(** * Agent dashboard: worker lifecycle, queue processing and liveness

    A shallow embedding of [app.py].  The script keeps six dictionaries in
    the Streamlit session state (status, logs, last heartbeat, thread
    handle, queue and progress, each keyed by the agent's name), reacts to
    the Start / Stop / Submit buttons on every run, and starts one
    [agent_worker] thread per Start.

    What the model fixes:
    - the session state is one store, shared by the script and by the
      worker threads, as the code uses it;
    - a dictionary is a finite map; reading a missing key raises
      [KeyError], which ends the run of the script or kills the thread;
    - the worker is executed one statement at a time, the handling of the
      buttons in one run of the script is one step, and steps of the
      script and of the workers interleave in any order;
    - [datetime.now()] reads the next value of a clock given in advance,
      and [time.sleep] only counts as time that passes;
    - progress is a rational number: [step / task_steps] is the float
      nearest to it, and 0 and 1 are floats;
    - the display at the end of the script (lines 173-195) is one step
      as well, [display]; the rerun of lines 197-200 only brings the next
      run of the script. *)

From Stdlib Require Import ZArith QArith String Ascii List Lia.
From stdpp Require Import base option gmap strings list fin_maps pretty.

Local Open Scope Z_scope.

(** ** Time: [datetime], [strftime] and [strptime]

    A naive [datetime.datetime] with the fields Python gives it. *)

Record datetime := {
  year : Z; month : Z; day : Z;
  hour : Z; minute : Z; second : Z; microsecond : Z
}.

(** The proleptic Gregorian ordinal of a date, as [datetime.toordinal]. *)

Definition is_leap (y : Z) : bool :=
  (y mod 4 =? 0) && (negb (y mod 100 =? 0) || (y mod 400 =? 0)).

Definition days_before_year (y : Z) : Z :=
  let y' := y - 1 in y' * 365 + y' / 4 - y' / 100 + y' / 400.

Definition days_in_month (y m : Z) : Z :=
  if m =? 2 then (if is_leap y then 29 else 28)
  else if (m =? 4) || (m =? 6) || (m =? 9) || (m =? 11) then 30
  else 31.

Definition days_before_month (y m : Z) : Z :=
  nth (Z.to_nat m) [0; 0; 31; 59; 90; 120; 151; 181; 212; 243; 273; 304; 334] 0
  + (if (2 <? m) && is_leap y then 1 else 0).

Definition toordinal (t : datetime) : Z :=
  days_before_year (year t) + days_before_month (year t) (month t) + day t.

(** The arguments the [datetime] constructor accepts. *)

Definition valid_datetime (t : datetime) : Prop :=
  1 <= year t <= 9999 /\ 1 <= month t <= 12 /\
  1 <= day t <= days_in_month (year t) (month t) /\
  0 <= hour t < 24 /\ 0 <= minute t < 60 /\ 0 <= second t < 60 /\
  0 <= microsecond t < 1000000.

(** [(a - b).total_seconds()], kept exact in microseconds.  Python returns
    the float nearest to this number divided by 10^6; the comparisons made
    on it below are against 1 and 2, which the microsecond count decides
    exactly. *)

Definition seconds_of_day (t : datetime) : Z :=
  second t + minute t * 60 + hour t * 3600.

Definition total_microseconds (a b : datetime) : Z :=
  ((toordinal a - toordinal b) * 86400
   + (seconds_of_day a - seconds_of_day b)) * 1000000
  + (microsecond a - microsecond b).
(** * GraphQL introspection service: fetch/cache pipeline and result formatter

    A shallow embedding of [src/graphql-service.ts]
    (class [GraphQLIntrospectionService]).  The private cache is a
    [Map<string, CacheEntry>], modelled as a [gmap]; [Date.now()], the
    network and the console are made explicit in a [World] that every call
    of [fetchIntrospection] threads through. *)

From Stdlib Require Import ZArith String Ascii List Bool Lia.
From stdpp Require Import base decidable option gmap strings list pretty.
Import ListNotations.
Local Open Scope string_scope.
Local Open Scope Z_scope.

(** ** JavaScript values that the code inspects *)

(** A value produced by [response.json()]. *)
#[local] Unset Elimination Schemes.
Inductive JSON : Type :=
| JNull
| JBool (b : bool)
| JNumber (n : Z)
| JString (s : string)
| JArray (items : list JSON)
| JObject (members : list (string * JSON)).
#[local] Set Elimination Schemes.

(** What a [throw] carries: an [Error] instance with its message, or any
    other value (the [catch] in [fetchIntrospection] tells them apart with
    [instanceof Error]). *)
Inductive Thrown : Type :=
| JsError (message : string)
| NonError.

(** The one-character string holding a double quote. *)
Definition dquote : string := String (ascii_of_N 34) EmptyString.

(** Truthiness of an optional string field ([undefined] is [None]):
    the test behind [auth.username || ...], [if (auth.bearer_token)],
    [if (options.kind)] and [if (options.search)]. *)
Definition present (o : option string) : bool :=
  match o with
  | Some s => negb (String.eqb s EmptyString)
  | None => false
  end.

(** The string inside a truthy optional string. *)
Definition given (o : option string) : option string :=
  match o with
  | Some s => if String.eqb s EmptyString then None else Some s
  | None => None
  end.

(** [a || b] for an optional string [a] and a string [b]. *)
Definition js_or (a : option string) (b : string) : string :=
  match a with
  | Some s => if String.eqb s EmptyString then b else s
  | None => b
  end.

(** Truthiness of a property read off a parsed body ([None] is
    [undefined]).  Arrays and objects are always truthy, also when empty. *)
Definition truthy (v : option JSON) : bool :=
  match v with
  | None => false
  | Some JNull => false
  | Some (JBool b) => b
  | Some (JNumber n) => negb (n =? 0)
  | Some (JString s) => negb (String.eqb s EmptyString)
  | Some (JArray _) => true
  | Some (JObject _) => true
  end.

(** Own property lookup in the member list of a parsed object; a repeated
    key keeps its last value, as [JSON.parse] does. *)
Fixpoint lookup_member (k : string) (ms : list (string * JSON)) : option JSON :=
  match ms with
  | [] => None
  | (k', v) :: rest =>
      match lookup_member k rest with
      | Some v' => Some v'
      | None => if String.eqb k k' then Some v else None
      end
  end.

(** [result.<k>] for the keys the code reads ([errors], [data]): a
    [TypeError] on [null], [undefined] on primitives and arrays. *)
Definition get_property (result : JSON) (k : string) : Thrown + option JSON :=
  match result with
  | JNull =>
      inl (JsError ("Cannot read properties of null (reading '" ++ k ++ "')"))
  | JObject ms => inr (lookup_member k ms)
  | _ => inr None
  end.

(** ** Platform functions

    [JSON.stringify], [Buffer.from(s).toString('base64')],
    [String.prototype.toLowerCase] and graphql-js's [getIntrospectionQuery]
    belong to the runtime and its libraries.  The service is verified for
    every implementation of them. *)
Class Platform : Type := {
  JSON_stringify : JSON -> string;
  base64 : string -> string;
  toLowerCase : string -> string;
  getIntrospectionQuery : string;
}.
(** * Car service: the Lambda request handler of [lambda/lambda.go]

    A shallow embedding of [handler], [handleGet] and [handlePost] together
    with the parts of the Go standard library and of the DynamoDB client
    they call: [strconv.Atoi], [fmt.Sprintf "%d"], [encoding/json]
    ([Unmarshal] into the [Car] struct, [Marshal] of a [Car] and of a
    [[]Car]) and [unicode/utf8].

    Go strings are byte sequences; they are modelled by [string], whose
    characters are the 256 byte values.  Go's [int] is the 64-bit signed
    integer of the platforms the function is deployed on
    ([provided.al2023]); it is modelled by [Z] with the range written out
    where the library checks it. *)

From Stdlib Require Import ZArith NArith Ascii String List Lia.
From Stdlib Require Import DecimalString DecimalN DecimalPos DecimalFacts.
From stdpp Require Import base option gmap strings list.

Local Open Scope N_scope.

(** ** Bytes *)

Definition byte_val (c : ascii) : N := N_of_ascii c.
Definition chr (n : N) : ascii := ascii_of_N n.

Definition byte_eqb (c : ascii) (n : N) : bool := byte_val c =? n.
Definition byte_in (lo hi : N) (c : ascii) : bool :=
  (lo <=? byte_val c) && (byte_val c <=? hi).

(** Byte values of the ASCII characters the code below looks at. *)
Definition cQuote : N := 34.       (* the double quote *)
Definition cBackslash : N := 92.
Definition cSlash : N := 47.
Definition cMinus : N := 45.
Definition cPlus : N := 43.
Definition cDot : N := 46.
Definition cComma : N := 44.
Definition cColon : N := 58.
Definition cLBrace : N := 123.
Definition cRBrace : N := 125.
Definition cLBracket : N := 91.
Definition cRBracket : N := 93.

Definition str1 (n : N) : string := String (chr n) EmptyString.

(** [q] writes a JSON text with apostrophes in place of double quotes, for
    the examples below. *)
Fixpoint q (s : string) : string :=
  match s with
  | EmptyString => EmptyString
  | String c r => String (if byte_eqb c 39 then chr cQuote else c) (q r)
  end.

(** ** [strconv]: decimal integers *)

Definition maxInt64 : Z := (2 ^ 63 - 1)%Z.
Definition minInt64 : Z := (- 2 ^ 63)%Z.
Definition in_int64 (n : Z) : Prop := (minInt64 <= n <= maxInt64)%Z.

Inductive NumError := ErrSyntax | ErrRange.

Definition is_digit (c : ascii) : bool := byte_in 48 57 c.

Definition maxUint64 : N := 2 ^ 64 - 1.

(** What [strconv.ParseUint(s, 10, 64)] finds in a non-empty [s]. *)
Inductive UintResult :=
| UintOk (n : N)
| UintSyntax
| UintRange.

(** The loop of [ParseUint] in base 10 over the characters of [s], [n]
    being the value of those read so far.  It stops at the first
    character that is not a digit, and at the first digit with which the
    value leaves the 64-bit range, without looking at what follows. *)
Fixpoint parseUintLoop (s : string) (n : N) : UintResult :=
  match s with
  | EmptyString => UintOk n
  | String c r =>
      if is_digit c then
        if maxUint64 / 10 + 1 <=? n then UintRange
        else
          let n1 := n * 10 + (byte_val c - 48) in
          if maxUint64 <? n1 then UintRange else parseUintLoop r n1
      else UintSyntax
  end.

(** [strconv.ParseInt(s, 10, 64)]: an optional sign, then at least one
    digit and nothing else.  A value outside the 64-bit range is reported
    as a range error together with the nearest bound. *)
Definition ParseInt (s : string) : Z * option NumError :=
  let '(neg, ds) :=
    match s with
    | String c r =>
        if byte_eqb c cMinus then (true, r)
        else if byte_eqb c cPlus then (false, r)
        else (false, s)
    | EmptyString => (false, s)
    end in
  match ds with
  | EmptyString => (0%Z, Some ErrSyntax)
  | _ =>
      match parseUintLoop ds 0 with
      | UintSyntax => (0%Z, Some ErrSyntax)
      | UintRange => (if neg : bool then minInt64 else maxInt64, Some ErrRange)
      | UintOk un =>
          if negb neg && (2 ^ 63 <=? un) then (maxInt64, Some ErrRange)
          else if neg && (2 ^ 63 <? un) then (minInt64, Some ErrRange)
          else (if neg then (- Z.of_N un)%Z else Z.of_N un, None)
      end
  end.
(** * mmv: shallow embedding of the pattern engine of [mmv_lib]

    Modules embedded (from [lib/src]):
    - [glob_star_pattern.rs]:        [GlobStarPattern::from], [wildcards_number],
                                     [match_string], [Display];
    - [destination_path_template.rs]: [DestinationPathTemplate::compile],
                                     [substitute];
    - [source_path_pattern.rs]:      [FromStr], [Display], [matching_files].

    Rust strings are UTF-8 byte sequences and every index used by the code
    ([find], [split_at], slicing) is a byte offset, so strings are modelled as
    lists of bytes ([list ascii], [ascii] being an 8-bit byte).  A Rust panic
    (out-of-range index, [unwrap] of [None], usize underflow, failed
    [debug_assert]) is the [Panic] outcome of the [outcome] monad below. *)

From Stdlib Require Import List Ascii String Bool Arith Lia.
Import ListNotations.

Open Scope list_scope.

(** ** Basic machinery *)

Definition str := list ascii.
Definition path := list ascii.

(** String literals as byte lists. *)
Definition lit (s : string) : str := list_ascii_of_string s.

Definition slash : ascii := "/"%char.
Definition star : ascii := "*"%char.
Definition hash : ascii := "#"%char.

(** Outcome of a Rust computation: a returned value, or a panic. *)
Inductive outcome (A : Type) : Type :=
| Ret : A -> outcome A
| Panic : outcome A.
Arguments Ret {A} _.
Arguments Panic {A}.

Definition obind {A B} (m : outcome A) (f : A -> outcome B) : outcome B :=
  match m with
  | Ret a => f a
  | Panic => Panic
  end.
Lemma parseDigits_acc (d : Decimal.uint) (acc : positive) :
  parseDigits (NilEmpty.string_of_uint d) (Some (Z.pos acc)) =
  Some (Z.pos (Pos.of_uint_acc d acc)).
Proof.
  revert acc. induction d; intros acc.
  - reflexivity.
  - read_digit "0"%char 0. cbn [from_option]; unfold id. rewrite <- IHd. first [reflexivity | do 2 f_equal; lia].
  - read_digit "1"%char 1. cbn [from_option]; unfold id. rewrite <- IHd. first [reflexivity | do 2 f_equal; lia].
  - read_digit "2"%char 2. cbn [from_option]; unfold id. rewrite <- IHd. first [reflexivity | do 2 f_equal; lia].
  - read_digit "3"%char 3. cbn [from_option]; unfold id. rewrite <- IHd. first [reflexivity | do 2 f_equal; lia].
  - read_digit "4"%char 4. cbn [from_option]; unfold id. rewrite <- IHd. first [reflexivity | do 2 f_equal; lia].
  - read_digit "5"%char 5. cbn [from_option]; unfold id. rewrite <- IHd. first [reflexivity | do 2 f_equal; lia].
  - read_digit "6"%char 6. cbn [from_option]; unfold id. rewrite <- IHd. first [reflexivity | do 2 f_equal; lia].
  - read_digit "7"%char 7. cbn [from_option]; unfold id. rewrite <- IHd. first [reflexivity | do 2 f_equal; lia].
  - read_digit "8"%char 8. cbn [from_option]; unfold id. rewrite <- IHd. first [reflexivity | do 2 f_equal; lia].
  - read_digit "9"%char 9. cbn [from_option]; unfold id. rewrite <- IHd. first [reflexivity | do 2 f_equal; lia].
Qed.

Lemma parseDigits_uint (d : Decimal.uint) (acc : number) :
  default 0 acc = 0 ->
  parseDigits (NilEmpty.string_of_uint d) acc =
  match d with
  | Decimal.Nil => acc
  | _ => Some (Z.of_N (Pos.of_uint d))
  end.
Proof.
  revert acc. induction d; intros acc Hacc.
  - reflexivity.
  - read_digit "0"%char 0. rewrite Hacc.
    rewrite IHd by reflexivity. now destruct d.
  - read_digit "1"%char 1. rewrite Hacc. apply (parseDigits_acc d 1).
  - read_digit "2"%char 2. rewrite Hacc. apply (parseDigits_acc d 2).
  - read_digit "3"%char 3. rewrite Hacc. apply (parseDigits_acc d 3).
  - read_digit "4"%char 4. rewrite Hacc. apply (parseDigits_acc d 4).
  - read_digit "5"%char 5. rewrite Hacc. apply (parseDigits_acc d 5).
  - read_digit "6"%char 6. rewrite Hacc. apply (parseDigits_acc d 6).
  - read_digit "7"%char 7. rewrite Hacc. apply (parseDigits_acc d 7).
  - read_digit "8"%char 8. rewrite Hacc. apply (parseDigits_acc d 8).
  - read_digit "9"%char 9. rewrite Hacc. apply (parseDigits_acc d 9).
Qed.

Lemma parseInt_uint (d : Decimal.uint) :
  parseInt (NilEmpty.string_of_uint d) = parseDigits (NilEmpty.string_of_uint d) None.
Proof. destruct d; reflexivity. Qed.

Lemma parseDigits_positive (p : positive) :
  parseDigits (NilEmpty.string_of_uint (Pos.to_uint p)) None = Some (Z.pos p).
Proof.
  rewrite parseDigits_uint by reflexivity.
  pose proof (DecimalPos.Unsigned.to_uint_nonnil p) as Hnil.
  pose proof (DecimalPos.Unsigned.of_to p) as Hof.
  destruct (Pos.to_uint p); [contradiction | ..]; now rewrite Hof.
Qed.

(** For an integer [z], [parseInt(String(z), 10)] is [z]. *)
Lemma parseInt_numberToString (z : Z) :
  parseInt (numberToString (Some z)) = Some z.
Proof.
  destruct z as [| p | p]; cbn [numberToString Z.to_int NilEmpty.string_of_int].
  - reflexivity.
  - rewrite parseInt_uint. apply parseDigits_positive.
  - change (parseInt (String "-" (NilEmpty.string_of_uint (Pos.to_uint p))))
      with (option_map Z.opp
              (parseDigits (NilEmpty.string_of_uint (Pos.to_uint p)) None)).
    now rewrite parseDigits_positive.
Qed.

(** ** Substrings *)

#[local] Arguments String.append : simpl nomatch.

Lemma append_assoc (a b c : string) : ((a ++ b) ++ c = a ++ (b ++ c))%string.
Proof. induction a as [| x a IH]; simpl; [reflexivity | now f_equal]. Qed.

Lemma append_nil_r (a : string) : (a ++ "" = a)%string.
Proof. induction a as [| x a IH]; simpl; [reflexivity | now f_equal]. Qed.

Lemma prefix_nil (s : string) : String.prefix "" s = true.
Proof. now destruct s. Qed.

Lemma prefix_app (x post : string) : String.prefix x (x ++ post) = true.
Proof.
  induction x as [| c x IH]; simpl; [apply prefix_nil |].
  destruct (Ascii.ascii_dec c c); [exact IH | contradiction].
Qed.

(** A string includes what stands between a prefix and a suffix. *)
Lemma includes_app (pre x post : string) :
  includes (pre ++ x ++ post) x = true.
Proof.
  induction pre as [| c pre IH]; simpl.
  - destruct (x ++ post)%string eqn:E.
    + destruct x; [reflexivity | discriminate].
    + cbn [includes]. rewrite <- E, prefix_app. reflexivity.
  - rewrite IH. apply orb_true_r.
Qed.

Lemma prefix_split (x s : string) :
  String.prefix x s = true -> exists post, s = (x ++ post)%string.
Proof.
  revert s. induction x as [| c x IH]; intros s.
  - intros _. now exists s.
  - destruct s as [| d s]; [discriminate |]. simpl.
    destruct (Ascii.ascii_dec c d) as [<- | _]; [| discriminate].
    intros H. destruct (IH s H) as (post & ->). now exists post.
Qed.

Lemma includes_split (s x : string) :
  includes s x = true -> exists pre post, s = (pre ++ x ++ post)%string.
Proof.
  induction s as [| c s IH]; cbn [includes].
  - rewrite orb_false_r. intros H.
    apply prefix_split in H as (post & H). now exists ""%string, post.
  - intros H. apply orb_prop in H as [H | H].
    + apply prefix_split in H as (post & H). now exists ""%string, post.
    + destruct (IH H) as (pre & post & ->). now exists (String c pre), post.
Qed.

(** [includes] is monotone: what a part of [s] includes, [s] includes. *)
Lemma includes_within (pre s post x : string) :
  includes s x = true -> includes (pre ++ s ++ post) x = true.
Proof.
  intros H. apply includes_split in H as (a & b & ->).
  replace (pre ++ (a ++ x ++ b) ++ post)%string
    with ((pre ++ a) ++ x ++ (b ++ post))%string.
  - apply includes_app.
  - now rewrite !append_assoc.
Qed.

Lemma trimStart_within (s : string) :
  exists pre, s = (pre ++ trimStart s)%string.
Proof.
  induction s as [| c s (pre & IH)]; simpl.
  - now exists ""%string.
  - destruct (isWhiteSpace c).
    + exists (String c pre). simpl. now rewrite <- IH.
    + now exists ""%string.
Qed.

Lemma trimEnd_within (s : string) :
  exists post, s = (trimEnd s ++ post)%string.
Proof.
  induction s as [| c s (post & IH)]; simpl.
  - now exists ""%string.
  - destruct (isWhiteSpace c && isEmpty (trimEnd s)).
    + now exists (String c s).
    + exists post. simpl. now rewrite <- IH.
Qed.

Lemma trim_within (s : string) :
  exists pre post, s = (pre ++ trim s ++ post)%string.
Proof.
  destruct (trimStart_within s) as (pre & Hpre).
  destruct (trimEnd_within (trimStart s)) as (post & Hpost).
  exists pre, post. unfold trim. now rewrite <- Hpost.
Qed.

Lemma split_within (isSep : ascii -> bool) (s piece : string) :
  In piece (split isSep s) -> exists pre post, s = (pre ++ piece ++ post)%string.
Proof.
  revert piece. induction s as [| c s IH]; intros piece; simpl.
  - intros [<- | []]. now exists ""%string, ""%string.
  - destruct (isSep c).
    + intros [<- | H].
      * now exists ""%string, (String c s).
      * destruct (IH piece H) as (pre & post & ->). now exists (String c pre), post.
    + destruct (split isSep s) as [| p ps] eqn:E.
      * intros [<- | []]. exists ""%string, s. reflexivity.
      * intros [<- | H].
        -- destruct (IH p (or_introl eq_refl)) as (pre & post & Hs).
           (* [p] is the first piece: nothing stands before it *)
           assert (Hfirst : exists post', s = (p ++ post')%string).
           { clear -E. revert p ps E. induction s as [| d s IHs]; intros p ps E.
             - simpl in E. injection E as <- <-. now exists ""%string.
             - simpl in E. destruct (isSep d).
               + injection E as <- <-. now exists (String d s).
               + destruct (split isSep s) as [| q qs]; [injection E as <- <- |].
                 * now exists s.
                 * injection E as <- <-.
                   destruct (IHs q qs eq_refl) as (post' & ->). now exists post'. }
           destruct Hfirst as (post' & ->). now exists ""%string, post'.
        -- destruct (IH piece (or_intror H)) as (pre & post & ->).
           now exists (String c pre), post.
Qed.

Lemma join_within (sep p : string) (ps : list string) :
  In p ps -> exists pre post, join sep ps = (pre ++ p ++ post)%string.
Proof.
  induction ps as [| q ps IH]; [intros [] |].
  intros [-> | H].
  - destruct ps as [| r ps].
    + exists ""%string, ""%string. simpl. now rewrite append_nil_r.
    + now exists ""%string, (sep ++ join sep (r :: ps))%string.
  - destruct ps as [| r ps]; [destruct H |].
    destruct (IH H) as (pre & post & E).
    exists (q ++ sep ++ pre)%string, post.
    change (join sep (q :: r :: ps)) with (q ++ sep ++ join sep (r :: ps))%string.
    now rewrite E, !append_assoc.
Qed.

End JSFacts.

(* ================================================================== *)
(** * Properties of the search tool                                    *)
(* ================================================================== *)

Module SearchFacts.
Import JS Catalog Backend Search Spec JSFacts.
Local Open Scope string_scope.
Local Open Scope Z_scope.

(** ** The catalog text match *)

Lemma partFound_tokenHit (qPart : string) (toolParts : list string) :
  partFound qPart toolParts = tokenHit toolParts qPart.
Proof.
  induction toolParts as [| t ts IH]; simpl; [reflexivity |].
  rewrite IH. now destruct (includes t qPart || includes qPart t).
Qed.

Lemma significant_cons (qp : string) (rest : list string) :
  significant (qp :: rest) =
  if (2 <=? String.length qp)%nat then qp :: significant rest else significant rest.
Proof. reflexivity. Qed.

Lemma countMatches_hits (queryParts toolParts : list string) (matches : Z) :
  countMatches queryParts toolParts matches =
  matches + Z.of_nat (length (List.filter (tokenHit toolParts) (significant queryParts))).
Proof.
  revert matches.
  induction queryParts as [| qp rest IH]; intros matches.
  - simpl. lia.
  - rewrite significant_cons. cbn [countMatches].
    rewrite Nat.ltb_antisym.
    destruct (2 <=? String.length qp)%nat; cbn [negb]; rewrite IH.
    + cbn [List.filter]. rewrite partFound_tokenHit.
      destruct (tokenHit toolParts qp); cbn [length]; lia.
    + reflexivity.
Qed.

(** C8, as the code has it.  The catalog text match holds exactly when
    the lowercased query is a substring of the combined text of the
    entry, or the query tokens of length at least 2 that are contained
    in, or contain, a token of the entry number at least
    [max 1 (floor (0.6 * n))], where [n] counts all the query tokens, the
    short ones included. *)
Theorem toolCatalogMatches_policy (tool : ToolCatalogEntry) (query : string) :
  let q := toLowerCase query in
  let queryParts := splitParts q in
  let toolParts := splitParts (toolText tool) in
  toolCatalogMatches tool query = true <->
  includes (toolText tool) q = true \/
  Z.max 1 (Z.of_nat (length queryParts) * 6 / 10)
    <= Z.of_nat (length (List.filter (tokenHit toolParts) (significant queryParts))).
Proof.
  intros q queryParts toolParts. unfold toolCatalogMatches.
  fold q. fold queryParts. fold toolParts.
  destruct (includes (toolText tool) q) eqn:E.
  - split; [intros _; now left | reflexivity].
  - rewrite countMatches_hits. unfold floorSixTenths.
    rewrite Z.leb_le. split.
    + intros H. right. lia.
    + intros [H | H]; [discriminate | lia].
Qed.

################

Using the listing above, gather each line that holds the string "qPart" and copy it.

Lemma partFound_tokenHit (qPart : string) (toolParts : list string) :
  partFound qPart toolParts = tokenHit toolParts qPart.
  rewrite IH. now destruct (includes t qPart || includes qPart t).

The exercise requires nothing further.